(What this task involves) Give back, character for character, the line that includes "Definition board_choices : list" and all lines beneath it in the data.

Saved data entries:
== Segment start ==

(** [BaseSoC.add_jtag_cpu_debug]. *)
Definition add_jtag_cpu_debug (s : SoC) : SoC :=
  let s := add_module "jtag" s in
  let s := add_comb
    [ Assign "cpu.jtag_reset"   "jtag.reset";
      Assign "cpu.jtag_capture" "jtag.capture";
      Assign "cpu.jtag_shift"   "jtag.shift";
      Assign "cpu.jtag_update"  "jtag.update";
      Assign "cpu.jtag_clk"     "jtag.tck";
      Assign "cpu.jtag_tdi"     "jtag.tdi";
      Assign "cpu.jtag_enable"  "True";
      Assign "jtag.tdo"         "cpu.jtag_tdo" ] s in
  let s := add_clock_domain (mkClockDomain "jtag" None None) s in
  let s := add_comb [ Assign "jtag_clk" "jtag.tck" ] s in
  let s := add_period_constraint "jtag_clk" 1000000000 20000000 s in
  add_false_path_constraints "jtag_clk" "sys_clk" s.

(** The three [set_clock_groups] commands of one round of the loop over
    [range(4)], with the spacing of the script. *)
Definition clock_group_commands (i : nat) : list string :=
  let n := NilEmpty.string_of_uint (Nat.to_uint i) in
  let pre := "set_clock_groups -group [get_clocks {{*s7pciephy_clkout" +:+ n
             +:+ "}}] -group [get_clocks " in
  [ pre +:+ "       dna_clk] -asynchronous";
    pre +:+ "      jtag_clk] -asynchronous";
    pre +:+ "      icap_clk] -asynchronous" ].

(** The [keep] set given to both stream connections. *)
Definition dma_keep : gset string :=
  {[ "valid"; "ready"; "last"; "data" ]}.

Definition pcie_dma0_source : Endpoint :=
  mkEndpoint "pcie_dma0.source" (pcie_dma0_payload env) [].
Definition pcie_dma0_sink : Endpoint :=
  mkEndpoint "pcie_dma0.sink" (pcie_dma0_payload env) [].
Definition lime_top_dma_rx : Endpoint :=
  mkEndpoint "lime_top.dma_rx" (lime_top_dma_rx_payload env) [].
Definition lime_top_dma_tx : Endpoint :=
  mkEndpoint "lime_top.dma_tx" (lime_top_dma_tx_payload env) [].

(** The SPI flash section of [BaseSoC.__init__]. *)
Definition spi_flash_section (a : BaseSoCArgs) (s : SoC) : Py SoC :=
  if flash_boot a then
    s <- add_spi_flash s ;;
    spiflash <- getitem (regions s) "spiflash" ;;
    o <- int_add (origin spiflash) (firmware_flash_offset a) ;;
    s <- add_region "flash" (mkRegion o 0x40000 true) s ;;
    flash <- getitem (regions s) "flash" ;;
    add_constant "FLASH_BOOT_ADDRESS" (origin flash) s
  else
    main_ram <- getitem (mem_map s) "main_ram" ;;
    s <- add_constant "ROM_BOOT_ADDRESS" main_ram s ;;
    Ok (add_module "flash" (add_module "flash_cs_n" s)).

(** The last section of [BaseSoC.__init__]: the LimeTop instance, its
    memory-mapped slave and its two stream connections to the DMA. *)
Definition lime_top_section (s : SoC) : Py SoC :=
  let s := add_module "lime_top" s in
  s <- add_slave "lime_top_mmap" (mkRegion 0x3000000 0x1000 false) s ;;
  rx <- connect pcie_dma0_source lime_top_dma_rx dma_keep ;;
  tx <- connect lime_top_dma_tx pcie_dma0_sink dma_keep ;;
  Ok (add_comb [Connect rx; Connect tx] s).

(** The sections of [BaseSoC.__init__] from "Clocking" to "ICAP": the clock
    generator, the JTAGBone bridge when [with_jtagbone], the CPU debug
    chain when [with_bscan], the LEDs and the ICAP. *)
Definition debug_section (a : BaseSoCArgs) (s : SoC) : SoC :=
  (* the debug attributes that [with_bscan] sets on the VexRiscvSMP class
     ahead of SoCCore.__init__, kept with the composed system *)
  let s := if with_bscan a then set_cpu_debug s else s in
  (* Clocking *)
  let s := fold_left (fun s cd => add_clock_domain cd s)
             (CRG (sys_clk_freq a)) (add_module "crg" s) in
  (* JTAGBone *)
  let s := if with_jtagbone a
           then add_false_path_constraints "jtag_clk" "sys_clk"
                  (add_period_constraint "jtag_clk" 1000000000 20000000
                     (add_jtagbone s))
           else s in
  (* JTAG CPU Debug *)
  let s := if with_bscan a then add_jtag_cpu_debug s else s in
  (* Leds *)
  let s := add_module "leds" s in
  (* ICAP *)
  add_timing_constraints "icap" 16 (sys_clk_freq a) (add_module "icap" s).

(** The sections from "XADC" to "Timing Constraints/False Paths".
    LiteX: [add_pcie] attaches the MSI and DMA modules and declares the
    system clock false-path to the PCIe clock. *)
Definition peripheral_section (a : BaseSoCArgs) (s : SoC) : SoC :=
  (* XADC, DNA *)
  let s := add_module "xadc" s in
  let s := add_timing_constraints "dna" 2 (sys_clk_freq a) (add_module "dna" s) in
  (* PCIe *)
  let s := add_clock_domain (mkClockDomain "pcie" (Some 125000000) None)
             (add_module "pcie_phy" s) in
  let s := add_false_path_constraints "sys_clk" "pcie_clk"
             (add_module "pcie_dma0" (add_module "pcie_msi" s)) in
  (* I2C buses, Aux *)
  let s := add_module "aux" (add_module "i2c1" (add_module "i2c0" s)) in
  (* Timing Constraints/False Paths *)
  fold_left (fun s cmd => append_pre_placement cmd s)
    (flat_map clock_group_commands (seq 0 4)) s.

(** The value given as [integrated_main_ram_init]. *)
Definition main_ram_contents (a : BaseSoCArgs) : Py (list Z) :=
  match cpu_firmware a with
  | None => Ok []
  | Some path => if flash_boot a then Ok [] else get_mem_data env path
  end.

(** [BaseSoC.__init__], section by section. *)
Definition BaseSoC (a : BaseSoCArgs) : Py SoC :=
  (* Platform *)
  pf <- getitem platforms (board a) ;;
  (* SoCCore *)
  init <- main_ram_contents a ;;
  s <- SoCCore_init pf
         (if with_cpu a then Some "vexriscv_smp" else None)
         (if with_cpu a then 0x4000 else 0)
         init ;;
  (* Clocking, JTAGBone, JTAG CPU Debug, Leds, ICAP *)
  let s := debug_section a s in
  (* SPIFlash *)
  s <- spi_flash_section a s ;;
  (* XADC, DNA, PCIe, I2C, Aux, Timing Constraints/False Paths *)
  let s := peripheral_section a s in
  (* Lime Top Level Example *)
  lime_top_section s.

(** [BaseSoC.__init__] up to the section "Lime Top Level Example": the
    system as it is when that section starts. *)
Definition BaseSoC_until_lime_top (a : BaseSoCArgs) : Py SoC :=
  pf <- getitem platforms (board a) ;;
  init <- main_ram_contents a ;;
  s <- SoCCore_init pf
         (if with_cpu a then Some "vexriscv_smp" else None)
         (if with_cpu a then 0x4000 else 0)
         init ;;
  s <- spi_flash_section a (debug_section a s) ;;
  Ok (peripheral_section a s).

End Composition.

(** ** The build script *)

(** The options as they appear on the command line: a flag is present or
    not, an option with a value is absent or carries its text. *)
Record CommandLine : Type := mkCommandLine {
  cl_board                 : option string;
  cl_with_bscan            : bool;
  cl_build                 : bool;
  cl_load                  : bool;
  cl_flash                 : bool;
  cl_cable                 : option string;
  cl_driver                : bool;
  cl_flash_boot            : bool;
  cl_firmware_flash_offset : option string
}.

(** The namespace returned by [parser.parse_args()]. *)
Record Namespace : Type := mkNamespace {
  args_board                 : string;
  args_with_bscan            : bool;
  args_build                 : bool;
  args_load                  : bool;
  args_flash                 : bool;
  args_cable                 : string;
  args_driver                : bool;
  args_flash_boot            : bool;
  args_firmware_flash_offset : PyVal
}.

(** argparse: an option declared without [type=] stores the text of the
    command line; its default is stored as it is when the option is absent. *)
Definition store (default : PyVal) (given : option string) : PyVal :=
  match given with
  | None => default
  | Some text => PyStr text
  end.

Definition store_str (default : string) (given : option string) : string :=
  match given with
  | None => default
  | Some text => text
  end.

Definition board_choices : list string :=
  ["fairwaves_cs"; "fairwaves_pro"; "limesdr"].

== Segment end ==

(Task output)
Definition board_choices : list string :=
  ["fairwaves_cs"; "fairwaves_pro"; "limesdr"].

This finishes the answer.